Scientists at Sandia National Laboratories, Albuquerque, New Mexico, have created linkages of polymer nanotubes that resemble the structure of a nerve that, in a future application, could lead to gentler prosthetic interfaces. The researchers say that a network of the polymer nanotubes could extend prostheses users’ nerves, serving to improve communication with the prosthetic device and reducing inflammation in the nerve tissue that rigid electrodes can cause. Their research was published in the journal Nanoscale.
“This is foundational science, but one possibility we see, way down the road, is to use soft artificial structures like these to painlessly interface with the body’s nerve structures,” said researcher Wally Paxton, PhD.
Creation of the neural structure, unachievable by normal manufacturing techniques, begins by altering the behavior of kinesin motor proteins-biological machines found in every human cell. These tiny motors normally carry material from one part of a cell to another, carrying them on a vertical body with two legs, as portrayed in video graphics. These stride along protein microtubules that form the cell structure. Turning nature’s machinery on its head, the researchers used known techniques to glue the “shoulders” of kinesin motors to a glass substrate. This prevents their bodies from travelling, but their “legs” above them continue their vigorous movements. These pass microtubules above them, like an audience crowd-surfing entertainers on upraised hands.

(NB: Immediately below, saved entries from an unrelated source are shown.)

(** * PDFSwifter-api: a shallow embedding of [main.py]

    Python strings are modelled as lists of Unicode code points ([list Z]),
    paths as such strings, the local filesystem as a finite map from paths
    to nodes (a file with its content, or a directory), and the process
    state touched by the handlers as a [World] threaded through a small
    state-and-exception monad [M].  The external collaborators (yt_dlp,
    pdfplumber, PyMuPDF, pdf2docx) are arguments of the definitions that
    call them; their results are taken as given. *)

From Stdlib Require Import ZArith Lia Ascii String.
From Stdlib Require Import DecimalNat.
From stdpp Require Import base list gmap.

Local Open Scope Z_scope.
Set Warnings "-register-all".

(* ------------------------------------------------------------------ *)
(** ** Strings *)

Abbreviation pystr := (list Z).

(** ASCII string literal as a Python [str] (list of code points). *)
Definition s2l (s : string) : pystr :=
  map (fun a => Z.of_nat (nat_of_ascii a)) (list_ascii_of_string s).

(** [str.endswith] *)
Definition ends_with (s suf : pystr) : bool :=
  bool_decide (suf `suffix_of` s).
(** *** Lock management

    The lock file is [None] when it does not exist and [Some mtime]
    otherwise.  Times are the values of [time.time()] and [st_mtime],
    floats taken as the rationals they are; [time.time() - 300] is exact
    for every time stamp from 300 up to 2^55.  [now] is the time of the
    call: what [time.time()] returns and what [touch] stamps. *)

Definition lock_file : Type := option Q.

Definition Qlt_bool (a b : Q) : bool := negb (Qle_bool b a).

Definition acquire_lock (now : Q) (lock : lock_file) : bool * lock_file :=
  match lock with
  | None => (true, Some now)
  | Some st_mtime =>
      if Qlt_bool st_mtime (now - 300)%Q
      then (true, Some now)
      else (false, lock)
  end.

Definition release_lock (lock : lock_file) : lock_file := None.

(** *** What a run shows *)

Inductive event : Type :=
| Stdout (text : string)
| Stderr (text : string)
| DisplayUsage (result : ParseResult) (debug : bool).

(** The machine a run is on: the world of the capture layer, the text
    Python gives a datetime ([str(dt)]) and a number of hours
    ([f"{hours:.1f}"]), the outcome of the probe [expect -v], the
    version text, and what becomes of [run_loop], which only an
    interrupt or an exception ends. *)
Inductive probe : Type :=
| ProbeFound
| ProbeNotFound
| ProbeFailed.

Record host : Type := mkHost {
  os : world;
  str_datetime : DT.datetime -> string;
  hours_1f : DT.timedelta -> string;
  expect_probe : probe;
  version_text : string;
  run_loop : Z -> bool -> bool -> trace -> result unit * trace * list event
}.

(** The text [validate_result] gives as reason. *)
Definition reason_text (h : host) (why : reason) : string :=
  match why with
  | PipelineError msg => msg
  | SessionPercentMissing => "Session percentage missing"
  | WeekPercentMissing => "Week percentage missing"
  | SessionPercentOutOfRange p =>
      "Session percent " ++ Str.of_Z p ++ " out of range"
  | WeekPercentOutOfRange p =>
      "Week percent " ++ Str.of_Z p ++ " out of range"
  | SessionResetInPast dt =>
      "Session reset " ++ str_datetime h dt ++ " is in past"
  | SessionResetExceedsWindow away =>
      "Session reset " ++ hours_1f h away ++ "h away exceeds window"
  | WeekResetInPast dt =>
      "Week reset " ++ str_datetime h dt ++ " is in past"
  | WeekResetExceedsWindow away =>
      "Week reset " ++ hours_1f h away ++ "h away exceeds window"
  end.

(** [str(msg)] for the [msg] of [validate_result]. *)
Definition msg_text (h : host) (msg : option reason) : string :=
  match msg with
  | Some why => reason_text h why
  | None => "None"
  end.

(** *** Single run *)



(** *** Entry point *)




End Cli.


(* ================================================================== *)
(** ** monitor.py: display layer *)

Module Display.

Definition WIDTH : Z := 40.

(** The two characters of a bar, U+2588 and U+2591. *)
Inductive block : Type :=
| BLOCK_FULL
| BLOCK_EMPTY.

(** [float(n)], exact for an [int] of magnitude below 2^53; the
    quotient [a / b] of two such [int]s is then the IEEE quotient of
    the two floats. *)
Definition float_of_int (n : Z) : float :=
  if n <? 0 then PrimFloat.opp (PrimFloat.of_uint63 (Uint63.of_Z (- n)))
  else PrimFloat.of_uint63 (Uint63.of_Z n).

(** [int(x)]: truncation towards zero; [None] where Python raises (on
    an infinity or a NaN). *)
Definition int_of_float (x : float) : option Z :=
  match Prim2SF x with
  | S754_zero _ => Some 0
  | S754_finite s m e =>
      let magnitude :=
        if 0 <=? e then Z.pos m * 2 ^ e else Z.pos m / 2 ^ (- e) in
      Some (if s then - magnitude else magnitude)
  | S754_infinity _ => None
  | S754_nan => None
  end.

(** [b * n] for a one-character string [b]: empty when [n <= 0]. *)
Definition times (b : block) (n : Z) : list block := repeat b (Z.to_nat n).

Definition create_bar (percent : Z) : option (list block) :=
  let p := Z.max 0 (Z.min 100 percent) in
  match int_of_float
          (PrimFloat.mul (PrimFloat.div (float_of_int p) (float_of_int 100))
                         (float_of_int WIDTH)) with
  | Some fill => Some (times BLOCK_FULL fill ++ times BLOCK_EMPTY (WIDTH - fill))%list
  | None => None
  end.

(** The block "Time remaining" of [display_section]: the text shown
    after "Resets in" for the time [remain = reset_dt - now].  A
    [timedelta] is kept as whole days (possibly negative) and a
    non-negative rest of seconds. *)
Definition remain_days (remain : DT.timedelta) : Z := remain / DT.us_per_day.

Definition remain_seconds (remain : DT.timedelta) : Z :=
  (remain mod DT.us_per_day) / DT.us_per_second.

Definition remain_str (remain : DT.timedelta) : string :=
  let days := remain_days remain in
  let hours := remain_seconds remain / 3600 in
  let mins := (remain_seconds remain / 60) mod 60 in
  if 0 <? days
  then Str.of_Z days ++ "d " ++ Str.of_Z hours ++ "h"
  else Str.of_Z hours ++ "h " ++ Str.of_Z mins ++ "m".

End Display.


(* ================================================================== *)
(** ** self_heal.py: the healing loop *)

Module Healer.
Import Monitor SelfHeal.

Record HealResult : Type := mkHealResult {
  success : bool;
  message : string;
  fix_used : option Fix;       (* the field [fix] *)
  iterations : nat
}.
(** * Schema reconciliation and record store of the catalog tracker (db.py)

    A shallow embedding of [DatabaseTracker] from [src/db.py]: the schema
    registry, the column inspector, the schema reconciler
    ([ensure_table_columns], [migrate_table_schema]) and the record store
    ([get_table_data], [add_record], [delete_record]).

    The Python methods talk to SQLite through [sqlite3]; the part of the
    engine they use is modelled in module [Sqlite] below: tables with
    declared column types, identifier resolution, column affinity, the
    integer primary key and transactions as seen through Python's
    connection object. SQL text is represented by its abstract syntax,
    identifiers are ASCII strings. *)

From Stdlib Require Import Ascii String ZArith.
From stdpp Require Import base strings list gmap pretty.

Open Scope string_scope.
Open Scope list_scope.

(** ** Python strings *)

Module PyStr.

(** [ch.lower()] on an ASCII character. *)
Definition ascii_lower (c : ascii) : ascii :=
  let n := N_of_ascii c in
  if ((65 <=? n) && (n <=? 90))%N then ascii_of_N (n + 32) else c.

(** [ch.isalnum()] on an ASCII character. *)
Definition ascii_isalnum (c : ascii) : bool :=
  let n := N_of_ascii c in
  (((48 <=? n) && (n <=? 57)) || ((65 <=? n) && (n <=? 90))
   || ((97 <=? n) && (n <=? 122)))%N.

(** [s.lower()] *)
Fixpoint lower (s : string) : string :=
  match s with
  | EmptyString => EmptyString
  | String c r => String (ascii_lower c) (lower r)
  end.
(** What a program may ask of its environment, and the type of the answer. *)
Inductive Event : Type -> Type :=
| GenerateContent (req : GenerateContentParameters)
    : Event (Outcome GenerateContentResponse)
| LoadImage (src : string) : Event (Outcome HTMLImageElement)
| GetContext2d : Event bool
| ToDataURL (c : Canvas) (type : string) : Event string
| SetState (u : Setter) : Event unit
| ConsoleError (e : JsError) : Event unit.

(** A program: it returns, throws, or asks and continues with the answer. *)
Inductive Prog (A : Type) : Type :=
| Ret (a : A)
| Throw (e : JsError)
| Vis {X : Type} (ev : Event X) (k : X -> Prog A).
Arguments Ret {A} a.
Arguments Throw {A} e.
Arguments Vis {A X} ev k.

Fixpoint bind {A B : Type} (p : Prog A) (f : A -> Prog B) : Prog B :=
  match p with
  | Ret a => f a
  | Throw e => Throw e
  | Vis ev k => Vis ev (fun x => bind (k x) f)
  end.

(** [try { p } catch (err) { h err }]. *)
Fixpoint try_catch {A : Type} (p : Prog A) (h : JsError -> Prog A) : Prog A :=
  match p with
  | Ret a => Ret a
  | Throw e => h e
  | Vis ev k => Vis ev (fun x => try_catch (k x) h)
  end.

(** [try { p } finally { f }]: [f] runs on both exits and the exit of [p]
    stands unless [f] throws. *)
Fixpoint try_finally {A : Type} (p : Prog A) (f : Prog unit) : Prog A :=
  match p with
  | Ret a => bind f (fun _ => Ret a)
  | Throw e => bind f (fun _ => Throw e)
  | Vis ev k => Vis ev (fun x => try_finally (k x) f)
  end.

Definition perform {X : Type} (ev : Event X) : Prog X := Vis ev Ret.

(** [await] of a promise the environment settles: a rejection is thrown. *)
Definition await {X : Type} (ev : Event (Outcome X)) : Prog X :=
  Vis ev (fun o =>
    match o with
    | Resolved x => Ret x
    | Rejected e => Throw e
    end).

The microtubules, precoated with a sticky substance, pinch off polymer nanotubes from the sphere that lengthen as the kinesin motors travel on. The process resembles stringy strands of cheese lengthening as a piece of pizza is removed from a pan, said Paxton.
As the nanotubes lengthen and crosslink, they form structures, networks that range from hundreds of micrometers to tens of millimeters in total size and are composed of tubes 30 to 50 nanometers in diameter.
“One goal of our work is to make an artificial, highly branched neural structure,” said George Bachand, PhD. “The next step is, can we wire them together? The answer is, the motors should do it naturally. And two such networks, joined together, would have self-healing built into them. The motors never stop running until they run out of fuel. A neural branch breaks, and then a motor can act on that area to produce a new branch.”